The rise of multidrug-resistant bacteria has made necessary the reintroduction of legacy antibiotics, such as colistin, only used as last-resort due to its concerning derived nephro- and neuro-toxicities. This lipopeptide antibiotic is primarily composed of two main components, colistin A and colistin B. However, their individual toxicological profiles remain poorly understood. This study explores the potential of purified colistin B as a safer alternative to the current colistin-based antibiotic therapy. Using the zebrafish embryo model, we assessed and compared the lethality and neurotoxic effects of two colistin mixtures formulations with different proportions of colistin A and B, and the toxicities of both purified primary components.
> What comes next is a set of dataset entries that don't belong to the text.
(** C9, as the code has it.  Take a [create] with content [X], no
    password, no expiration and [isOneTimeAccess = false], and a [getBySlug]
    right after it that the limiter lets through and whose access is logged.
    With an empty [X] the creation is refused by the schema, "Content is
    required", and stores nothing.  It succeeds only if [X] is not empty,
    its request is let through and the drawn slug and id are free; for a
    caller without a user, whose row refers to no account, these conditions
    are enough.  Whenever it succeeds it returns the drawn slug, [getBySlug]
    on that slug returns content [X], and the value [create] returned is the
    one it returns for every other content and password: it carries neither
    the content nor the password hash. *)
Theorem create_then_getBySlug env ctx title (X : string) sv env' ctx' supplied :
  let input := CreateInput.mk title X None None false in
  let made := create env ctx input sv in
  let_through (now env') ctx' (secretAccessRateLimit made.1) = true →
  accessLogFails env' = false →
  (X = EmptyString →
     made = (sv, Throw (TRPCError BAD_REQUEST "Content is required"))) ∧
  (is_Return made.2 = true →
     X ≠ EmptyString ∧
     let_through (now env) ctx (secretCreateRateLimit sv) = true ∧
     ¬ taken (secret_data env ctx input) sv) ∧
  (user ctx = None →
     X ≠ EmptyString →
     let_through (now env) ctx (secretCreateRateLimit sv) = true →
     ¬ taken (secret_data env ctx input) sv →
     is_Return made.2 = true) ∧
  (∀ out, made.2 = Return out →
     Created.slug out = nanoid env 0 ∧
     (∃ got,
        (getBySlug env' ctx' (GetBySlugInput.mk (Created.slug out) supplied) made.1).2
          = Return got ∧
        Disclosed.content got = X) ∧
     (∀ (Y : string) password, Y ≠ EmptyString →
        (create env ctx (CreateInput.mk title Y password None false) sv).2 = Return out)).
Proof.
  intros input made. set (row := secret_data env ctx input).
  assert (Hmade : made =
    if Nat.ltb (String.length X) 1 then
      (sv, Throw (TRPCError BAD_REQUEST "Content is required"))
    else
      let sv1 := with_create_limiter sv
                   (after_admission (now env) ctx (secretCreateRateLimit sv)) in
      if negb (let_through (now env) ctx (secretCreateRateLimit sv)) then
        (sv1, Throw (TRPCError TOO_MANY_REQUESTS
                       "Too many secrets created. Please try again later."))
      else if decide (taken row sv) then
        (sv1, Throw (PrismaError UniqueConstraintFailed))
      else
        (with_db sv1
           {| secrets := secrets (db sv) ++ [row]; accessLogs := accessLogs (db sv) |},
         Return (created row)))
    by (subst made; apply create_run).
  destruct (Nat.ltb (String.length X) 1) eqn:Hlen.
  { rewrite Hmade. intros _ _. split; [done|]. split; [done|]. split; [|done].
    intros _ HX. by destruct X. }
  assert (HX : X ≠ EmptyString) by (intros ->; discriminate).
  destruct (let_through (now env) ctx (secretCreateRateLimit sv)) eqn:Hadm;
    simpl in Hmade; [|by rewrite Hmade].
  destruct (decide (taken row sv)) as [Htaken|Hfree]; [by rewrite Hmade|].
  assert (Hfind : lookup_slug (nanoid env 0) made.1 = Some row).
  { rewrite Hmade. unfold lookup_slug. simpl. rewrite filter_app.
    assert (Hnone : filter (λ s, Secret.slug s = nanoid env 0) (secrets (db sv)) = []).
    { apply head_None, head_filter_none. intros s Hin Hslug.
      apply Hfree, Exists_exists. exists s. split; [done|]. by right. }
    rewrite Hnone. simpl. by rewrite filter_cons_True. }
  intros Hadm' Hlog. split; [done|]. split; [by rewrite Hmade|].
  split; [by rewrite Hmade|].
  intros out Hout. rewrite Hmade in Hout. injection Hout as <-.
  split; [done|]. split.
  - exists (disclosed row). split; [|done].
    rewrite getBySlug_run. simpl. by rewrite Hfind, Hadm', Hlog.
  - intros Y password HY. rewrite create_run. simpl.
    rewrite (nonempty_passes_validation _ HY), Hadm. simpl.
    by rewrite decide_False.
Qed.

(** *** Edits by the owner *)

(** C8. For an authenticated requester, [update] throws [NOT_FOUND] when no
    secret has the given id and [FORBIDDEN] when the secret is not the
    requester's, the server staying as it was; otherwise it succeeds.  In
    every case each row keeps its place and its [id], [content],
    [password], [slug], [isOneTimeAccess], [hasBeenAccessed], [createdAt]
    and [userId] (only [title], [expiresAt] and the [updatedAt] stamp can
    differ), rows with another id are untouched, and the access logs and
    the limiters are as before. *)
Theorem update_title_expiresAt_only env ctx input sv u :
  user ctx = Some u →
  let id := UpdateInput.id input in
  let out := update env ctx input sv in
  (lookup_id id sv = None ↔ ∀ row, row ∈ secrets (db sv) → Secret.id row ≠ id) ∧
  (lookup_id id sv = None →
     out = (sv, Throw (TRPCError NOT_FOUND "Secret not found"))) ∧
  (∀ secret, lookup_id id sv = Some secret →
     Secret.userId secret ≠ Some (user_id u) →
     out = (sv, Throw (TRPCError FORBIDDEN "Not authorized to update this secret"))) ∧
  (∀ secret, lookup_id id sv = Some secret →
     Secret.userId secret = Some (user_id u) →
     is_Return out.2 = true) ∧
  length (secrets (db out.1)) = length (secrets (db sv)) ∧
  (∀ (i : nat) row, secrets (db sv) !! i = Some row →
     ∃ row', secrets (db out.1) !! i = Some row' ∧
       Secret.id row' = Secret.id row ∧
       Secret.content row' = Secret.content row ∧
       Secret.password row' = Secret.password row ∧
       Secret.slug row' = Secret.slug row ∧
       Secret.isOneTimeAccess row' = Secret.isOneTimeAccess row ∧
       Secret.hasBeenAccessed row' = Secret.hasBeenAccessed row ∧
       Secret.createdAt row' = Secret.createdAt row ∧
       Secret.userId row' = Secret.userId row ∧
       (Secret.id row ≠ id → row' = row)) ∧
  accessLogs (db out.1) = accessLogs (db sv) ∧
  secretCreateRateLimit out.1 = secretCreateRateLimit sv ∧
  secretAccessRateLimit out.1 = secretAccessRateLimit sv.
Proof.
  intros Hu id out. subst out. rewrite update_run, Hu. fold id.
  split; [apply (head_filter_none (λ s, Secret.id s = id))|].
  destruct (lookup_id id sv) as [secret|] eqn:Hfind.
  - destruct (decide (Secret.userId secret ≠ Some (user_id u))) as [Hne|Heq].
    + split; [done|]. split; [by intros ? [= <-]|].
      split; [intros ? [= <-] ?; done|].
      split; [done|]. split; [|done].
      intros i row Hi. exists row. by repeat split.
    + destruct (title_expiresAt_data _ _) as [change|] eqn:Hdata.
      * apply title_expiresAt_data_Some in Hdata as ->.
        split; [done|]. split; [by intros ? [= <-]|].
        split; [done|]. simpl.
        split; [by unfold update_where_id; rewrite length_fmap|].
        split; [|done].
        intros i row Hi. unfold update_where_id. rewrite list_lookup_fmap, Hi. simpl.
        eexists. split; [done|].
        case_decide; [|by repeat split].
        destruct row. by repeat split.
      * split; [done|]. split; [by intros ? [= <-]|].
        split; [done|]. split; [done|]. split; [|done].
        intros i row Hi. exists row. by repeat split.
  - split; [done|]. split; [done|]. split; [done|].
    split; [done|]. split; [|done].
    intros i row Hi. exists row. by repeat split.
Qed.

(** *** Calls without a request object *)

(** C10. When the context carries no request, [create] and [getBySlug] run
    no check of a limiter: they never throw [TOO_MANY_REQUESTS], they leave
    both limiters as they are, and their result is the same whatever the
    limiters hold. *)
Theorem no_request_no_admission_control env u
    (ci : CreateInput.t) (gi : GetBySlugInput.t) sv :
  let ctx := {| req := None; user := u |} in
  let made := create env ctx ci sv in
  let read := getBySlug env ctx gi sv in
  thrown_code made.2 ≠ Some TOO_MANY_REQUESTS ∧
  thrown_code read.2 ≠ Some TOO_MANY_REQUESTS ∧
  secretCreateRateLimit made.1 = secretCreateRateLimit sv ∧
  secretAccessRateLimit made.1 = secretAccessRateLimit sv ∧
  secretCreateRateLimit read.1 = secretCreateRateLimit sv ∧
  secretAccessRateLimit read.1 = secretAccessRateLimit sv ∧
  (∀ sv', db sv' = db sv →
     (create env ctx ci sv').2 = made.2 ∧ (getBySlug env ctx gi sv').2 = read.2).
Proof.
  simpl. rewrite create_run, getBySlug_run. unfold let_through, after_admission. simpl.
  split; [|split; [|split; [|split; [|split; [|split]]]]].
  - destruct (Nat.ltb _ 1); [done|]. by destruct (decide _).
  - destruct (lookup_slug _ sv) as [s|]; [|done].
    repeat (match goal with |- context [if ?b then _ else _] =>
              destruct b; [done|] end). done.
  - destruct (Nat.ltb _ 1); [done|]. by destruct (decide _).
  - destruct (Nat.ltb _ 1); [done|]. by destruct (decide _).
  - destruct (lookup_slug _ sv) as [s|]; [|done].
    repeat (match goal with |- context [if ?b then _ else _] =>
              destruct b; [done|] end). done.
  - destruct (lookup_slug _ sv) as [s|]; [|done].
    repeat (match goal with |- context [if ?b then _ else _] =>
              destruct b; [done|] end). done.
  - intros sv' Hdb. rewrite create_run, getBySlug_run.
    unfold let_through, after_admission, taken, lookup_slug. simpl. rewrite Hdb.
    split.
    + destruct (Nat.ltb _ 1); [done|]. by destruct (decide _).
    + destruct (head _) as [s|]; [|done].
      repeat (match goal with |- context [if ?b then _ else _] =>
                destruct b; [done|] end). done.
Qed.

End WithBcrypt.

(** *** The theorems at work, and where the specification departs *)

#[local] Existing Instance toy_bcrypt.

(** A one-time secret read by a visitor; then another secret is created and
    the first is probed, and the visitor reads again. *)
Lemma one_time_secret_disclosed_once_witness :
  let secret := a_secret "id1" "slug-a" None true false in
  let sv := server_with [secret] in
  let env := env_at 5 "slug-b" "slug-c" "log1" false in
  let ctx := visitor "203.0.113.7, 10.0.0.1" in
  let read := GetBySlugInput.mk "slug-a" None in
  let later :=
    [(env_at 6 "slug-b" "slug-c" "id2" false, ctx,
      Create (CreateInput.mk None "Y" None None false));
     (env_at 7 "slug-d" "slug-e" "id3" false, anonymous, CheckRequirements "slug-a")] in
  (wf_db (db sv) ∧ lookup_slug "slug-a" sv = Some secret ∧
   Secret.isOneTimeAccess secret = true ∧ Secret.hasBeenAccessed secret = false ∧
   has_expired (now env) secret = false ∧
   password_passes None secret = true ∧
   let_through (now env) ctx (secretAccessRateLimit sv) = true ∧
   accessLogFails env = false ∧
   Forall (λ r, ¬ draws_slug "slug-a" r) later) ∧
  let first := getBySlug env ctx read sv in
  first.2 = Return (disclosed secret) ∧
  thrown_code (getBySlug env ctx read (serve_all later first.1)).2 = Some NOT_FOUND.
Proof.
  intros secret sv env ctx read later.
  assert (H1 : wf_db (db sv)) by (split; apply NoDup_singleton).
  assert (H2 : lookup_slug "slug-a" sv = Some secret) by reflexivity.
  assert (H3 : Secret.isOneTimeAccess secret = true) by reflexivity.
  assert (H4 : Secret.hasBeenAccessed secret = false) by reflexivity.
  assert (H5 : has_expired (now env) secret = false) by reflexivity.
  assert (H6 : password_passes None secret = true) by reflexivity.
  assert (H7 : let_through (now env) ctx (secretAccessRateLimit sv) = true)
    by (vm_compute; reflexivity).
  assert (H8 : accessLogFails env = false) by reflexivity.
  assert (H9 : Forall (λ r, ¬ draws_slug "slug-a" r) later)
    by (repeat constructor; discriminate).
  split; [done|].
  destruct (one_time_secret_disclosed_once
              env ctx "slug-a" None sv secret H1 H2 H3 H4 H5 H6 H7 H8)
    as (Hfirst & _ & _ & Hagain & _).
  split; [exact Hfirst|].
  destruct (Hagain later env ctx None H9) as [_ Hnf].
  apply Hnf. vm_compute. reflexivity.
Defined.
Additionally, we investigated their respective mechanisms of toxicity and the possibility of preventing their toxic effects using three antioxidant compounds. In zebrafish embryos, colistin B has a significantly lower toxicity profile than colistin A, and in accordance, a colistin mixture mainly composed of colistin B induces significantly less toxicity than a mixture with colistin A as the main component. Moreover, the A-rich colistin mixture significantly increased AChE activity whereas the B-rich colistin mixture did not. Furthermore, we demonstrate for the first time that colistin A and colistin B have distinct mechanisms of toxicity. Notably, only colistin B toxicity is preventable by pre-exposure to antioxidant compounds, whereas co-exposure provides no protective effect. Our findings open a new door towards B-rich or B-pure colistin-based formulations as safer alternatives to current polymyxin therapies, potentially improving their therapeutic window by reducing their adverse effects.